Die Industrieländer werden ihre Politik auch daran ausrichten müssen, Hilfe zu Selbsthilfe zu leisten. Und den Entwicklungsländern muss geholfen werden, um die Qualitäts- und Sicherheitsstandards auf den Verarbeitungsstufen erreichen zu können, die Wertschöpfung und Absatz auf den Märkten ermöglichen.

Wer in Cancún „Liberalisierung total und sofort“ wollte, hätte eine nachhaltige Entwicklung aber auch im „reichen Norden“ unmöglich gemacht.
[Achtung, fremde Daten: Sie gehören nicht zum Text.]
(** A title that begins with a rune keeps it when it is cut. *)
Lemma truncate_nonempty r s n : 1 <= n → whole r → truncateRunes (r +:+ s)%string n ≠ EmptyString.
Proof.
  intros Hn Hr. unfold truncateRunes. rewrite runes_cons by done. case_decide.
  - destruct Hr as [Hr _]. by destruct r; [cbn in Hr; lia|].
  - destruct (Z.to_nat n) as [|k] eqn:E; [lia|]. cbn [take concat_str]. destruct Hr as [Hr _]. by destruct r; [cbn in Hr; lia|].
Qed.

Lemma stamp_length t : ts_range t → (String.length (fmtRFC3339 t) <= 30)%nat.
Proof.
  intros Ht. unfold fmtRFC3339. destruct (civil_from_days (t / day_ns)) as [[y m] d] eqn:E.
  pose proof (civil_year_range _ _ _ _ Ht E) as Hy. rewrite !length_append, !pad_length. unfold append_int.
  rewrite decide_False by lia. rewrite decide_True by (cbn; lia). rewrite pad_length. cbn. lia.
Qed.

(** What the hub asks of an event, the clock apart. *)
Definition passes (e : Event) : Prop :=
  eventIDRe (ev_EventID e) = true ∧ ev_Kind e ≠ EmptyString ∧ validate_rest (wire e) = EmptyString ∧
  is_Some (parseTS (ISOTime_MarshalJSON (ev_OccurredAt e))).

Lemma built_passes e kind severity title body seq now id :
  e = {| ev_EventID := ("ag_" +:+ id)%string; ev_Seq := seq; ev_Kind := kind; ev_OccurredAt := NewISOTime now;
         ev_Severity := severity; ev_FaultKey := None; ev_IncidentAction := None; ev_Title := title; ev_Body := body;
         ev_Ref := None; ev_Attachments := [] |} →
  ts_range now → ulid_text id → kind ≠ EmptyString → severity ∈ ["info"; "warning"; "critical"]%string →
  title ≠ EmptyString → rune_count title <= 200 → rune_count body <= 20000 → passes e.
Proof.
  intros -> Hnow [Hl Hid] Hk Hsev Ht1 Ht2 Hb. unfold passes. cbn [ev_EventID ev_Kind ev_OccurredAt]. split_and!; [|done| |].
  - unfold eventIDRe, str_len. rewrite length_append, Hl. by rewrite !append_cons.
  - unfold validate_rest. cbn [wire ep_Severity ep_Title ep_Body ep_IncidentAction ep_FaultKey ev_Severity ev_Title ev_Body
      ev_IncidentAction ev_FaultKey]. rewrite bool_decide_true by done. cbn [negb]. rewrite !bool_decide_false by (done || lia).
    cbn [orb]. unfold nullStr. case_decide; [done|]. by rewrite bool_decide_false by lia.
  - unfold ISOTime_MarshalJSON, NewISOTime. rewrite parse_fmt; [by eexists|]. unfold ts_range, truncate_to in *.
    pose proof (Z.mod_pos_bound now Millisecond eq_refl). split; [|lia].
    assert (date_utc 0 1 1 0 0 0 0 = Millisecond * (date_utc 0 1 1 0 0 0 0 / Millisecond)) as E by (vm_compute; done).
    rewrite E in *. pose proof (Z.div_mod now Millisecond ltac:(done)). 
    assert (date_utc 0 1 1 0 0 0 0 / Millisecond <= now / Millisecond); [|nia]. apply Z.div_le_lower_bound; [done|lia].
Qed.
Wir betreiben in der EU eine Agrarwende, die die Landwirtschaft an Nachhaltigkeitskriterien ausrichtet. Am neuen Bekenntnis zur ökologischen und sozialen Verantwortung, zu einer nachhaltigen Landwirtschaft in Europa darf auch zukünftig nicht gerüttelt werden.

Soziale, ökologische und ökonomische Nachhaltigkeit sind Kriterien, die viele so genannte Entwicklungsländer ablehnen. Sie sehen in ihnen vor allem eine neue Schikane (oder gar Ökoprotektionismus) der Industrieländer. Dies sind aber doch auch Kriterien, die letztlich über unser aller Zukunft entscheiden. Die Forderungen der G 20, die Zahlungen für Umwelt- und Tierschutzmaßnahmen (Greenbox) zu deckeln, bedeutet ökologischen Rückschritt in den entwickelten Ländern. Sie abzubauen wäre gegen alle Umweltinteressen, liefe dem Klimaschutz zuwider und würde die notwendige Agrarwende behindern.

Grundsätzlich bleibt festzustellen: Die bereits in den letzten 20 Jahren durchgesetzte Liberalisierung hat nicht zu größeren Marktchancen der Least Developed Countries geführt. Vielmehr hat der liberalisierte Weltmarkt die Entwicklung zu einer kapitalintensiven Landwirtschaft beschleunigt. Der bislang angenommene Arbeitskostenvorteil der Entwicklungsländer fällt dabei kaum ins Gewicht. Die Folge: Inzwischen müssen immer mehr Entwicklungsländer Agrargüter importieren. Wer denn dann von dieser Entwicklung profitiert hat oder es auch in Zukunft tun würde, liegt auf der Hand. Es sind vor allem die transnationalen Unternehmen im Agrobusiness, die großen Saatgutunternehmen. Deshalb brauchen wir differenzierte Regelungen, die den ärmsten Ländern Chancen eröffnen, die nicht durch Schwellen- oder Industrieländer ad absurdum geführt werden.

In Cancún hatten exportstarke Schwellenländer offenbar allein ihre Interessen im Blick

Jetzt ist nicht die Zeit für taktische Spielchen. Denn in Hongkong muss am Verhandlungstisch die Idee in die Tat umgesetzt werden: globale Gerechtigkeit, die auch Handelsgerechtigkeit heißt. Bei aller zutreffenden Kritik an den WTO-Strukturen: Im Bemühen um mehr globale Handelsgerechtigkeit kommen wir um ein funktionierendes internationales Handelsregime heute nicht mehr herum. Von der Alternative – bilaterale Abkommen – werden die ärmsten Länder am wenigsten profitieren, weil sie weder Kapazitäten noch die Infrastruktur haben, um Direktinvestititonen ins Land zu holen.

Die Bundesregierung ist bereit und wird in der EU ihren Reformdruck weiter ausüben, zum Beispiel bei Zucker und Baumwolle, die in Brüssel auf der Tagesordnung stehen.